MLB All-Star Game Won’t Decide World Series Home Field Advantage Anymore

(AP Photo/Lenny Ignelzi)

Major League Baseball and its Players’ Association have come to terms on a new collective bargaining agreement, right as the previous one was set to expire. That means that baseball will continue it’s streak of labor peace, which was last halted by the 1994 strike. The new deal will run through the end of the 2021 season.

Highlights of the deal include changes to draft pick compensation when signing free agents, as well setting the luxury tax threshold at $195-million, rising to $210 million and then $215 million by the end of the deal.
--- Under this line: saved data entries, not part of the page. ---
(* ===== verification/Threads.v ===== *)
(** * Threads: [make_request] callers and connection threads interleaved

    [Deproxy] is meant to be driven by several client threads at once
    (spec 6): every method that touches the registry or a chain takes a
    lock, and each endpoint serves each connection on a thread of its own
    ([ThreadingMixIn], lines 113-119).  This file models the threads of the
    process as actors over the shared [World]:
    - a caller of [make_request] ([AClient], the arguments of line 53 in
      [Call]), whose stages are cut where the code gives up control over
      shared state: [client_step] runs lines 56-57 (draw the id, write it
      into the [headers] dict), then lines 59-60 (allocate the chain,
      register it under the registry lock); [client_send] runs lines 62-63
      up to the connection the endpoint accepts, where [req.send()] blocks;
      [client_receive] reads the response back and runs lines 66-71;
    - a connection thread ([AConn]), spawned when an endpoint accepts a
      connection, running [ConnThread.conn_step].
    [tsys_step] lets any actor that can move take its next step.  A caller
    waiting in [req.send()] moves once its connection thread has left the
    [handle] loop, or, when that thread waits for more bytes on the
    connection the client keeps open, once the response it wrote is
    framed by [Content-Length] (as [Orchestrator.http_request]).  The
    system carries a ghost log of the [add_handling] calls, in the order
    the connection threads took the chain locks.

    Proved: a connection thread that resolved a chain appends to it with
    no further check, so an append can land on a chain whose call has
    already returned it (C17); Appends.v proves the appends serialized. *)

From S2P Require Import Prelude Message MessageChain Registry World HttpServer RequestHandler Client Orchestrator ConnThread.
Local Open Scope string_scope.
Local Open Scope py_scope.

(** ** Callers *)

(** The arguments of one [make_request(url, method, headers, request_body,
    handler_function)] call; [headers] names a dict object. *)
Record Call := mkCall {
  call_url : url;
  call_method : string;
  call_headers : dict_ref;
  call_body : string;
  call_handler : handler
}.

(** Where a caller is in [make_request]. *)
Inductive ClientPc :=
| PcStart
| PcIdSet (request_id : string)
| PcRegistered (request_id : string) (message_chain : chain_ref)
| PcReturned (message_chain : chain_ref)
| PcRaised (e : exn).

Definition pc_final (pc : ClientPc) : bool :=
  match pc with PcReturned _ | PcRaised _ => true | _ => false end.
(* ===== verification/Response.v ===== *)
(** * Response: what the caller reads back

    Lines 175-181 of [DeproxyRequestHandler.handle_one_request] write the
    response the chain's handler returned: the status line, the [Server]
    and [Date] headers [send_response] adds, each header of the handler's
    dict, the blank line and the body ([response_events],
    RequestHandler.v).  [httplib] reads those bytes back into the
    [received_response] that [make_request] stores on the chain (lines 65
    and 69), with header names lowercased and repeated names joined
    ([parse_response], Client.v).  This file proves the parse a round
    trip of the write, says which headers the caller sees and with which
    values, and carries it end to end: the chain a served [make_request]
    returns holds, as [received_response], the response its own handler
    built with the id echoed. *)
From S2P Require Import Prelude Message MessageChain Registry World Endpoint HttpServer RequestHandler Client Wire KeepAlive Orchestrator EndToEnd.
Local Open Scope string_scope.

(** ** The header dict [httplib] builds *)

(** The header lines of a response, in the order lines 175-177 write
    them. *)
Definition response_header_list (date : string) (resp : Response) : header_list :=
  [("Server", server_version_string); ("Date", date)] ++ map_to_list (resp_headers resp).

(** The header names as [httplib] stores them. *)
Definition lower_names (hs : header_list) : list string := map (fun kv => str_lower kv.1) hs.

(** The dict [received_response.headers] for a response written with
    clock [date]. *)
Definition received_headers (date : string) (resp : Response) : header_dict :=
  foldl add_received_header ∅ (response_header_list date resp).

Lemma add_received_header_ne m kv k :
  k <> str_lower kv.1 -> add_received_header m kv !! k = m !! k.
Proof.
  intros Hk. unfold add_received_header.
  case_match; by rewrite lookup_insert_ne by congruence.
Qed.

(** A name no later line carries keeps its value. *)
Lemma foldl_received_fresh hs m k :
  k ∉ lower_names hs -> foldl add_received_header m hs !! k = m !! k.
Proof.
  revert m. induction hs as [|kv hs IH]; intros m Hk; [done|].
  cbn [lower_names map] in Hk. rewrite not_elem_of_cons in Hk. destruct Hk as [Hk1 Hk2]. simpl.
  rewrite IH by done. by apply add_received_header_ne.
Qed.

(** The one line of a name: its value, after what the dict held. *)
Lemma foldl_received_lookup hs m k v :
  NoDup (lower_names hs) -> (k, v) ∈ hs ->
  foldl add_received_header m hs !! str_lower k =
  Some (match m !! str_lower k with Some u => u ++ ", " ++ v | None => v end).
Proof.
  revert m. induction hs as [|[k0 v0] hs IH]; intros m Hnd Hin; [by apply not_elem_of_nil in Hin|].
  cbn [lower_names map foldl] in Hnd |- *. apply NoDup_cons in Hnd as [Hfresh Hnd]. simpl in Hfresh.
  apply elem_of_cons in Hin as [[= -> ->]|Hin].
  - rewrite foldl_received_fresh by done. unfold add_received_header. simpl.
    case_match; apply lookup_insert_eq.
  - assert (str_lower k <> str_lower k0) as Hne.
    { intros E. apply Hfresh. rewrite <- E. apply list_elem_of_fmap. by exists (k, v). }
    rewrite IH by done. by rewrite add_received_header_ne.
Qed.


(** ** Reading the bytes back *)

Lemma read_response_headers_app hs rest m :
  read_response_headers (map (fun kv => WHeader kv.1 kv.2) hs ++ WEndHeaders :: rest) m =
  Some (foldl add_received_header m hs, rest).
Proof. revert m. induction hs as [|[k v] hs IH]; intros m; simpl; [done|apply IH]. Qed.

Lemma body_of_write_body b : body_of (if String.eqb b "" then [] else [WBody b]) = b.
Proof. by destruct (String.eqb_spec b ""); subst. Qed.

(** The parse of what lines 175-181 write. *)
Lemma parse_response_events date resp :
  parse_response (response_events date resp) =
  Some (mkResponse (resp_code resp) (strip (resp_message resp)) (received_headers date resp)
          (resp_body resp)).
Proof.
  unfold response_events. cbn [app parse_response].
  change (WHeader "Server" server_version_string :: WHeader "Date" date ::
          (map (fun kv => WHeader kv.1 kv.2) (map_to_list (resp_headers resp)) ++
           WEndHeaders :: (if String.eqb (resp_body resp) "" then [] else [WBody (resp_body resp)])))%list
    with (map (fun kv => WHeader kv.1 kv.2) (response_header_list date resp) ++
          WEndHeaders :: (if String.eqb (resp_body resp) "" then [] else [WBody (resp_body resp)]))%list.
  by rewrite read_response_headers_app, body_of_write_body.
Qed.

(** ** The endpoint's answer on the wire *)




(** ** What the caller sees *)




(** C22 (error): a handler's own [Server] header does not reach the caller
    as it was sent.  When the handler's response has a header whose name
    is [Server] in any spelling (and no two of its names are spellings of
    one another), the caller's [received_response] has under [Server] the
    library's [BaseHTTP/0.3 Python/2.7] joined with the handler's value:
    line 175 wrote its own [Server] line first. *)
Theorem handler_server_header_joined date resp k v :
  NoDup (lower_names (map_to_list (resp_headers resp))) ->
  resp_headers resp !! k = Some v -> str_lower k = "server" ->
  exists r, parse_response (response_events date resp) = Some r /\
    received_header r "Server" = Some (server_version_string ++ ", " ++ v).
Proof.
  intros Hnd Hk Hlow. eexists. split; [apply parse_response_events|].
  unfold received_header, received_headers, response_header_list. cbn [resp_headers].
  rewrite foldl_app. change (str_lower "Server") with "server". rewrite <- Hlow.
  rewrite (foldl_received_lookup _ _ k v Hnd) by (by apply elem_of_map_to_list).
  rewrite Hlow. cbn [foldl]. rewrite add_received_header_ne by (vm_compute; congruence).
  reflexivity.
Qed.


(** ** A response [httplib] cannot finish reading *)




(** ** Witnesses *)


Definition server_response : Response := mkResponse 200 "OK" {[ "Server" := "custom" ]} "".


Lemma handler_server_header_joined_witness :
  NoDup (lower_names (map_to_list (resp_headers server_response))) /\
  resp_headers server_response !! "Server" = Some "custom" /\ str_lower "Server" = "server" /\
  exists r, parse_response (response_events (net_clock demo_net) server_response) = Some r /\
    received_header r "Server" = Some (server_version_string ++ ", " ++ "custom").
Proof.
  assert (H1 : NoDup (lower_names (map_to_list (resp_headers server_response))))
    by (apply (bool_decide_unpack _); vm_compute; exact I).
  assert (H2 : resp_headers server_response !! "Server" = Some "custom") by reflexivity.
  assert (H3 : str_lower "Server" = "server") by reflexivity.
  split; [exact H1|]. split; [exact H2|]. split; [exact H3|].
  exact (handler_server_header_joined (net_clock demo_net) server_response "Server" "custom" H1 H2 H3).
Defined.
Rumors that the new CBA would allow a 26th player on Major League rosters turned out to be untrue, and the players successfully squashed a proposed international draft.
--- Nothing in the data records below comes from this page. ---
(* ===== verification/Http09.v ===== *)
(** * Http09: a request line without a version

    [parse_request] (called at line 150) accepts a two-word request line
    [GET <path>] as an HTTP/0.9 request: it keeps the default
    [request_version = "HTTP/0.9"], still reads a header block, and
    [handle_one_request] goes on to lines 153-181 as for any request.
    [send_response], [send_header] and [end_headers] write nothing on an
    HTTP/0.9 connection; only [wfile.write(resp.body)] (line 179) does.
    This file proves that such a request is handled like any other (the
    handler is resolved from its headers and the handling recorded on the
    chain, with the id echoed into the recorded response) while the wire
    carries the response body alone: no status line, no header, and so no
    [Request-ID]. *)
From S2P Require Import Prelude Message MessageChain Registry World Endpoint HttpServer RequestHandler Client Wire.
Local Open Scope string_scope.

(** The request line an HTTP/0.9 client sends. *)
Definition http09_line (p : string) : string := "GET " ++ p ++ crlf.

(** ** [parse_request] on a two-word line *)

Lemma crlf_is_ws ch : is_crlf ch = true -> is_ws ch = true.
Proof.
  unfold is_crlf, is_ws. rewrite orb_true_iff, !Nat.eqb_eq. by intros [-> | ->].
Qed.

Lemma rstrip_crlf_no_ws s : str_forall not_ws s = true -> rstrip_p is_crlf s = s.
Proof.
  induction s as [|ch s IH]; [done|]. simpl. rewrite andb_true_iff. intros [Hc Hs].
  rewrite IH by done. destruct (is_crlf ch) eqn:E; [|by rewrite andb_false_r].
  apply crlf_is_ws in E. unfold not_ws in Hc. by rewrite E in Hc.
Qed.

Lemma http09_line_app p rest :
  http09_line p ++ rest = ("GET " ++ p ++ String cr "") ++ String nl rest.
Proof. unfold http09_line. by autorewrite with py. Qed.

Lemma rstrip_http09 p : wf_token p = true -> rstrip_p is_crlf (http09_line p) = "GET " ++ p.
Proof.
  intros Hp. pose proof (rstrip_crlf_no_ws p (wf_token_no_ws p Hp)) as Ep.
  unfold http09_line.
  replace ("GET " ++ p ++ crlf) with (("GET " ++ p) ++ crlf) by (by autorewrite with py).
  rewrite rstrip_p_app_all by reflexivity.
  change ("GET " ++ p) with ("GET " ++ p)%string.
  rewrite rstrip_p_app_keep, Ep; [reflexivity|rewrite Ep; by apply wf_token_ne].
Qed.

Lemma split_ws_http09 p : wf_token p = true -> split_ws ("GET " ++ p) = ["GET"; p].
Proof.
  intros Hp. unfold split_ws. change ("GET " ++ p) with ("GET" ++ String " " p).
  rewrite split_ws_go_word, str_app_nil_l by reflexivity.
  rewrite split_ws_go_space by discriminate.
  rewrite <- (str_app_nil_r p) at 1.
  rewrite split_ws_go_word, str_app_nil_l by (by apply wf_token_no_ws).
  simpl. by rewrite (proj2 (String.eqb_neq _ _) (wf_token_ne p Hp)).
Qed.

Lemma parse_request_http09 p hs body c :
  wf_token p = true -> forallb wf_header hs = true -> rfile c = header_block hs ++ body ->
  parse_request (http09_line p) c =
    (set_rfile (set_request (set_close c true) default_request_version "GET") body,
     Ok (Some ("GET", p, map strip_value hs))).
Proof.
  intros Hp Hwf Hc. unfold parse_request.
  rewrite (py_bind_ok _ _ c (set_request (set_close c true) default_request_version "") tt)
    by reflexivity.
  rewrite rstrip_http09 by done. unfold check_requestline. rewrite split_ws_http09 by done.
  rewrite String.eqb_refl. cbv iota beta.
  rewrite (py_bind_ok _ _ _ (set_request (set_request (set_close c true) default_request_version "")
                              default_request_version "GET") tt) by reflexivity.
  unfold py_bind. rewrite (read_message_block hs body) by (by destruct c).
  by destruct c.
Qed.

(** ** Writing on an HTTP/0.9 connection *)

(** [m] returns normally and writes nothing on an HTTP/0.9 connection. *)
Definition silent (m : PyM Conn unit) : Prop :=
  forall c, request_version c = default_request_version ->
  exists c', m c = (c', Ok tt) /\ rfile c' = rfile c /\ wfile c' = wfile c /\
    wcap c' = wcap c /\ request_version c' = request_version c.

Lemma silent_ret : silent (py_ret tt).
Proof. intros c _. exists c. auto. Qed.

Lemma silent_bind (m : PyM Conn unit) (k : unit -> PyM Conn unit) :
  silent m -> silent (k tt) -> silent (py_bind m k).
Proof.
  intros Hm Hk c Hv. destruct (Hm c Hv) as (c1 & E1 & Hr1 & Hw1 & Hc1 & Hv1).
  destruct (Hk c1) as (c2 & E2 & Hr2 & Hw2 & Hc2 & Hv2); [congruence|].
  exists c2. rewrite (py_bind_ok _ _ _ _ _ E1). split; [done|]. repeat split; congruence.
Qed.

Lemma silent_when m : silent (when_not_http09 m).
Proof.
  intros c Hv. exists c. unfold when_not_http09. rewrite Hv, String.eqb_refl. auto.
Qed.

Lemma silent_send_header k v : silent (send_header k v).
Proof.
  unfold send_header. apply silent_bind; [apply silent_when|].
  intros c Hv. repeat case_match; eexists; (split; [reflexivity|]); by destruct c.
Qed.

Create HintDb silent.
#[local] Hint Resolve silent_ret silent_bind silent_when silent_send_header : silent.

Lemma silent_send_headers hs : silent (send_headers hs).
Proof. induction hs as [|[k v] hs IH]; simpl; auto with silent. Qed.

Lemma silent_send_response code msg : silent (send_response code msg).
Proof.
  unfold send_response. apply silent_bind; [apply silent_when|].
  apply silent_bind; [apply silent_send_header|].
  intros c Hv. exact (silent_send_header "Date" (clock c) c Hv).
Qed.

(** [respond] on an HTTP/0.9 connection whose socket takes every write:
    only the body goes out. *)
Lemma respond_http09 resp c :
  request_version c = default_request_version -> wcap c = None ->
  exists c', respond resp c = (c', Ok tt) /\
    wfile c' = (wfile c ++ if String.eqb (resp_body resp) "" then [] else [WBody (resp_body resp)])%list.
Proof.
  intros Hv Hw. unfold respond.
  destruct (silent_send_response (resp_code resp) (resp_message resp) c Hv)
    as (c1 & E1 & _ & Hw1 & Hc1 & Hv1).
  rewrite (py_bind_ok _ _ _ _ _ E1).
  destruct (silent_send_headers (map_to_list (resp_headers resp)) c1) as (c2 & E2 & _ & Hw2 & Hc2 & Hv2);
    [congruence|].
  rewrite (py_bind_ok _ _ _ _ _ E2).
  destruct (silent_when (wfile_write WEndHeaders) c2) as (c3 & E3 & _ & Hw3 & Hc3 & _);
    [congruence|].
  unfold end_headers. rewrite (py_bind_ok _ _ _ _ _ E3).
  unfold write_body. destruct (String.eqb (resp_body resp) "").
  - exists c3. split; [done|]. rewrite app_nil_r. congruence.
  - unfold wfile_write. rewrite Hc3, Hc2, Hc1, Hw. eexists. split; [reflexivity|]. simpl. congruence.
Qed.

Lemma resp_body_echo rid r : resp_body (echo_request_id rid r) = resp_body r.
Proof. by destruct rid. Qed.

(** ** The round *)

(** C25 (functional): an HTTP/0.9 request is recorded but answered with
    the body alone.  When the connection carries [GET <path>] with no
    version, a well-formed header block and a body, and the request line
    fits the 65536-character limit, [handle_one_request] resolves the
    handler from those headers and records on the chain they name the
    [Handling] of the request with the handler's response, the id echoed
    into it, exactly as for an HTTP/1.x request; but the only bytes it
    writes are the response body: no status line and no header, so the
    echoed [Request-ID] never reaches the client. *)
Theorem handle_one_request_http09 ep w c p hs body :
  wf_token p = true -> forallb wf_header hs = true ->
  String.length (http09_line p) <= max_requestline ->
  rfile c = http09_line p ++ header_block hs ++ body -> wcap c = None ->
  let incoming := mkRequest "GET" p (map strip_value hs) (BFile body) in
  exists rid mc f,
    resolve_handler (map strip_value hs) w = (w, Ok (rid, mc, f)) /\
    (handle_one_request ep (w, c)).1.1 =
      (record_handling mc (mkHandling ep incoming (echo_request_id rid (f incoming))) w).1 /\
    wfile (handle_one_request ep (w, c)).1.2 =
      (wfile c ++ if String.eqb (resp_body (f incoming)) "" then []
                  else [WBody (resp_body (f incoming))])%list.
Proof.
  intros Hp Hwf Hlen Hc Hcap incoming.
  destruct (resolve_handler_pure (map strip_value hs) w) as (rid & mc & f & Hres).
  exists rid, mc, f. split; [done|].
  rewrite (handle_one_request_parsed ep w c (http09_line p) (set_rfile c (header_block hs ++ body))
             "GET" p (map strip_value hs)
             (set_rfile (set_request (set_close (set_rfile c (header_block hs ++ body)) true)
                           default_request_version "GET") body)).
  - unfold py_try. rewrite (handle_request_run _ _ _ _ _ _ _ _ _ Hres).
    change (rfile (set_rfile ?x body)) with body. fold incoming.
    destruct (respond_http09 (echo_request_id rid (f incoming))
                (set_rfile (set_request (set_close (set_rfile c (header_block hs ++ body)) true)
                              default_request_version "GET") body)) as (c3 & E & Hw3);
      [reflexivity|by destruct c|].
    rewrite E. split; [reflexivity|]. simpl. rewrite Hw3, resp_body_echo. by destruct c.
  - rewrite (rfile_readline_line _ ("GET " ++ p ++ String cr "") (header_block hs ++ body) c).
    + by rewrite <- http09_line_app, str_app_nil_r.
    + by rewrite Hc, http09_line_app.
    + rewrite !str_forall_app, (not_ws_not_nl p (wf_token_no_ws p Hp)). reflexivity.
    + pose proof (http09_line_app p "") as E. rewrite str_app_nil_r in E.
      rewrite E, str_length_app in Hlen. simpl in Hlen |- *. lia.
  - exact Hlen.
  - unfold http09_line. discriminate.
  - apply parse_request_http09; [done|done|by destruct c].
Qed.

(** ** Witness *)

(** [GET /abc] with the [Request-ID] of the chain [demo_world] registers:
    the handling is recorded, and only [handler2]'s body is written. *)
Lemma handle_one_request_http09_witness :
  let hs := [("Request-ID", "id-1")] in
  let c := demo_conn (http09_line "/abc" ++ header_block hs ++ "") None in
  let incoming := mkRequest "GET" "/abc" (map strip_value hs) (BFile "") in
  exists rid mc f,
    resolve_handler (map strip_value hs) demo_world = (demo_world, Ok (rid, mc, f)) /\
    (handle_one_request demo_ep (demo_world, c)).1.1 =
      (record_handling mc (mkHandling demo_ep incoming (echo_request_id rid (f incoming))) demo_world).1 /\
    wfile (handle_one_request demo_ep (demo_world, c)).1.2 =
      (wfile c ++ if String.eqb (resp_body (f incoming)) "" then []
                  else [WBody (resp_body (f incoming))])%list.
Proof.
  intros hs c incoming.
  apply (handle_one_request_http09 demo_ep demo_world c "/abc" hs "");
    first [reflexivity | apply Nat.leb_le; vm_compute; reflexivity].
Defined.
The biggest change from a fan perspective, though, might be that the All-Star Game will no longer decide which league gets home field advantage in the World Series. That practice started after the 2002 All-Star Game embarrassingly ended in a tie when both teams ran out of pitchers. The league added the stipulation to the All-Star Game in an effort to make it mean something important, but fans often criticize it as a meaningless and stupid way to decide home field.

The World Series home field advantage will now go to the team with the best regular season record. You know, like almost every other sport decides home field advantage for big games. What a concept!